Rorcal – Creon

Los suizos siguen dando un rendimiento tremendo.

Creon

La tragedia te rodea, la catástrofe sucede a tu alrededor y tú no puedes hacer gran cosa para evitarlo más que permanecer estoico y presenciar la tragedia naciendo, desarrollándose y arrasando. Y aunque parezca que en realidad tu ya no puedes hacer nada, siempre puedes contribuir para avivar el fuego cuando parece más tenue. Y luego volver a tu papel presencial y disfrutar del espectáculo. A la manera de Creon, rey de Tebas, ejerciendo un rol tanto pasivo, presenciando el ascenso y caída de su sobrino Edipo, como activo, encarcelando a la que iba a ser su futura yerna, Antígona, que se quita la vida y provoca el posterior suicidio de Haemón, hijo del propio Creón.

En la figura de este rey se fijan Rorcal en su nuevo disco. Los suizos se destaparon con Vilagvege (Lost Pilgrims, 2013) desencadenando un caos abismal en forma de metal extremo, allí donde se cruzan los universos del black metal, el doom y el drone. Lo despertaban y dejaban que se liberara sin control, presenciando con un placer casi sádico la destrucción y el apocalipsis que se erige ante ellos. Quiénes mejores que ellos para relatar las catástrofes e infortunios de la ciudad de Tebas viéndolo desde los ojos del que fuera su rey durante bastante tiempo y en numerosas ocasiones.

Rorcal, caos pasivo y activo

Aunque la duración de las piezas -ninguna baja de los once minutos- podría hacer pensar que se iban a aproximar más por los senderos más doom a la manera de Heliogabalus (Division, 2010), finalmente comprobamos que no renuncian al black metal, más bien al formato de canción concreta y apuestan por una mayor evolución de la composición. Así, vemos como en un mismo tema plasman todas sus influencias y los estilos que conforman su estilo, haciendo su música menos polarizada que en su predecesor.

Vemos como en un mismo tema plasman todas sus influencias y los estilos que conforman su estilo, haciendo su música menos polarizada que en su predecesor

No obstante, eso no quiere decir que estas composiciones de Creon (Lost Pilgrims, 2016) sean más completas o redondas que las de Vilagvege. Aunque siguen mostrando un gran nivel en las múltiples facetas que despliegan, la composición no se muestra siempre rotunda y algunas fugas durante el propio desarrollo de las piezas facilitan que desconectemos en ocasiones del disco.

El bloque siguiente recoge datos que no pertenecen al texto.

(** C9: two runs on the same nodes with the same thresholds and the same
    collaborator outputs, whatever the order in which each run lists its
    keyword sets, either both raise the same exception or both return, with
    the same similarity pairs, causal matches and hierarchical matches and
    the same keyword pairs, the keywords taken as sets. *)
Theorem runs_agree order1 order2 nodes threshold keyword_threshold :
  agree same_relationships
    (vectorize_and_find_similar order1 nodes threshold keyword_threshold)
    (vectorize_and_find_similar order2 nodes threshold keyword_threshold).
Proof.
  unfold vectorize_and_find_similar. rewrite contents_of_valid. cbn [mbind result_bind].
  set (valid_nodes := filter_nodes nodes).
  set (contents := (λ node, dict_get node "content") <$> valid_nodes).
  destruct (encode contents) as [embeddings|]; simpl; [|reflexivity].
  destruct (fit_transform contents) as [[M kw]|]; simpl; [|reflexivity].
  destruct (detect_causal_relationships contents) as [cp|]; simpl; [|reflexivity].
  destruct (detect_hierarchical_relationships contents) as [hp|]; simpl; [|reflexivity].
  destruct (for_each_pair _ (similar_step _ _ _) _) as [sp|]; simpl; [|reflexivity].
  rewrite !(for_each_pair_emit (keyword_emit _ valid_nodes M kw keyword_threshold))
    by apply keyword_pair_step_emit.
  pose proof (map_result_agree (λ ys1 ys2, kp_view <$> ys1 = kp_view <$> ys2)
    (λ p, keyword_emit order1 valid_nodes M kw keyword_threshold p.1 p.2)
    (λ p, keyword_emit order2 valid_nodes M kw keyword_threshold p.1 p.2)
    (index_pairs (length valid_nodes))
    (λ p, keyword_emit_agree order1 order2 valid_nodes M kw keyword_threshold p.1 p.2))
    as Hagree.
  destruct (map_result _ _) as [kps1|], (map_result _ _) as [kps2|]; simpl in *; try done.
  split; [reflexivity|]. split; [|done].
  induction Hagree as [|ys1 ys2 kps1 kps2 Hys _ IH]; [reflexivity|].
  simpl. by rewrite !fmap_app, Hys, IH.
Qed.

End EngineProofs.

(** ** The theorems at concrete inputs *)

Lemma similar_pairs_distinct_witness :
  vectorize_and_find_similar canonical_listing sales_nodes 80%Z 20%Z = Ok sales_output ∧
  NoDup ((λ node, str (dict_get node "id")) <$> filter_nodes sales_nodes) ∧
  ∀ e, e ∈ sales_output.1.1.1 → sp_start_id e ≠ sp_end_id e.
Proof.
  split; [vm_compute; reflexivity|].
  assert (Hids : NoDup ((λ node, str (dict_get node "id")) <$> filter_nodes sales_nodes))
    by (apply (bool_decide_unpack _); vm_compute; exact I).
  split; [exact Hids|].
  destruct (similar_pairs_distinct (collab := toy) canonical_listing sales_nodes 80%Z 20%Z
              sales_output.1.1.1 sales_output.1.1.2 sales_output.1.2 sales_output.2)
    as (embeddings & ps & _ & _ & _ & _ & Hdistinct); [vm_compute; reflexivity|].
  exact (proj1 (Hdistinct Hids)).
Defined.

Lemma pair_ids_from_kept_nodes_witness :
  vectorize_and_find_similar canonical_listing sales_nodes 80%Z 20%Z = Ok sales_output ∧
  ∀ e, e ∈ sales_output.1.1.1 →
    ∃ node, node ∈ sales_nodes ∧ truthy (dict_get node "content") = true ∧
      truthy (dict_get node "id") = true ∧ sp_start_id e = str (dict_get node "id").
Proof.
  split; [vm_compute; reflexivity|].
  intros e He.
  exact (proj1 (proj1 (pair_ids_from_kept_nodes (collab := toy) canonical_listing sales_nodes 80%Z 20%Z
           sales_output.1.1.1 sales_output.1.1.2 sales_output.1.2 sales_output.2
           ltac:(vm_compute; reflexivity)) e He)).
Defined.

Lemma keywords_exclude_stopwords_witness :
  vectorize_and_find_similar canonical_listing sales_nodes 80%Z 20%Z = Ok sales_output ∧
  ∀ p term, p ∈ sales_output.1.1.2 → term ∈ kp_keywords p → term ∉ stop_words.
Proof.
  split; [vm_compute; reflexivity|].
  apply (keywords_exclude_stopwords (collab := toy) canonical_listing sales_nodes 80%Z 20%Z
           sales_output.1.1.1 sales_output.1.1.2 sales_output.1.2 sales_output.2).
  vm_compute; reflexivity.
Defined.

Lemma keyword_pair_iff_shared_terms_witness :
  vectorize_and_find_similar canonical_listing sales_nodes 80%Z 20%Z = Ok sales_output ∧
  ∃ tfidf_matrix keywords ps,
    fit_transform ((λ node, dict_get node "content") <$> filter_nodes sales_nodes) =
      Ok (tfidf_matrix, keywords) ∧
    ps `sublist_of` index_pairs (length (filter_nodes sales_nodes)) ∧
    (∀ i j, i < j < length (filter_nodes sales_nodes) →
       (i, j) ∈ ps ↔ ∃ term, shared_keyword tfidf_matrix keywords 20%Z i j term) ∧
    Forall2 (λ p e,
        rendered_id (filter_nodes sales_nodes) p.1 (kp_start_id e) ∧
        rendered_id (filter_nodes sales_nodes) p.2 (kp_end_id e) ∧
        NoDup (kp_keywords e) ∧
        ∀ term, term ∈ kp_keywords e ↔ shared_keyword tfidf_matrix keywords 20%Z p.1 p.2 term)
      ps sales_output.1.1.2.
Proof.
  split; [vm_compute; reflexivity|].
  apply (keyword_pair_iff_shared_terms (collab := toy) canonical_listing sales_nodes 80%Z 20%Z
           sales_output.1.1.1 sales_output.1.1.2 sales_output.1.2 sales_output.2).
  vm_compute; reflexivity.
Defined.

Lemma detector_ids_are_positions_witness :
  vectorize_and_find_similar canonical_listing sales_nodes 80%Z 20%Z = Ok sales_output ∧
  ∀ m, m ∈ sales_output.1.2 →
    ∃ idx, ((λ node, dict_get node "content") <$> filter_nodes sales_nodes) !! idx =
             Some (cm_context m) ∧
           cm_id m = str (PyInt (Z.of_nat idx)).
Proof.
  split; [vm_compute; reflexivity|].
  exact (proj1 (detector_ids_are_positions (collab := toy) canonical_listing sales_nodes 80%Z 20%Z
           sales_output.1.1.1 sales_output.1.1.2 sales_output.1.2 sales_output.2
           ltac:(vm_compute; reflexivity))).
Defined.

Lemma few_nodes_no_pairs_witness :
  length (filter_nodes single_node) ≤ 1 ∧
  ∀ sp kp cp hp,
    vectorize_and_find_similar canonical_listing single_node 80%Z 20%Z =
      Ok (sp, kp, cp, hp) →
    sp = [] ∧ kp = [] ∧ (filter_nodes single_node = [] → cp = [] ∧ hp = []).
Proof.
  split; [vm_compute; lia|].
  apply (few_nodes_no_pairs (collab := toy) canonical_listing single_node 80%Z 20%Z).
  vm_compute; lia.
Defined.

A pesar de ello, las propias piezas cuentan con bastantes interruptores que hacen click para que nos volvamos a enganchar a las mismas. Por esas idas y venidas, hace que el impacto que me produce este disco sea algo menos que el de su predecesor.

7.8/10

Pero siendo completamente justos con el álbum, los momentos positivos y enganchantes superan con diferencia a las desconexiones. Un disco como Creon, donde las piezas que componen el puzzle son colocadas con tanta habilidad, donde ese black metal enfervorecido, visto desde una perspectiva doom, es desplegado como un caos incontrolado -aunque en realidad suceda lo contrario- no se puede calificar de otra manera que como un trabajo notable. Quizá el trabajo de Rorcal acabe un poco empequeñecido ante obras mayores cuando acabe el año, pero valorándolo en la propia carrera de los suizos supone un muy buen paso hacia adelante, que confirma muchas de sus ambiciones y nos demuestra que aquí hay grupo para muchos años. Escuchad la tremenda ‘Ἀντιγόνη’ y atreveos a afirmarme lo contrario.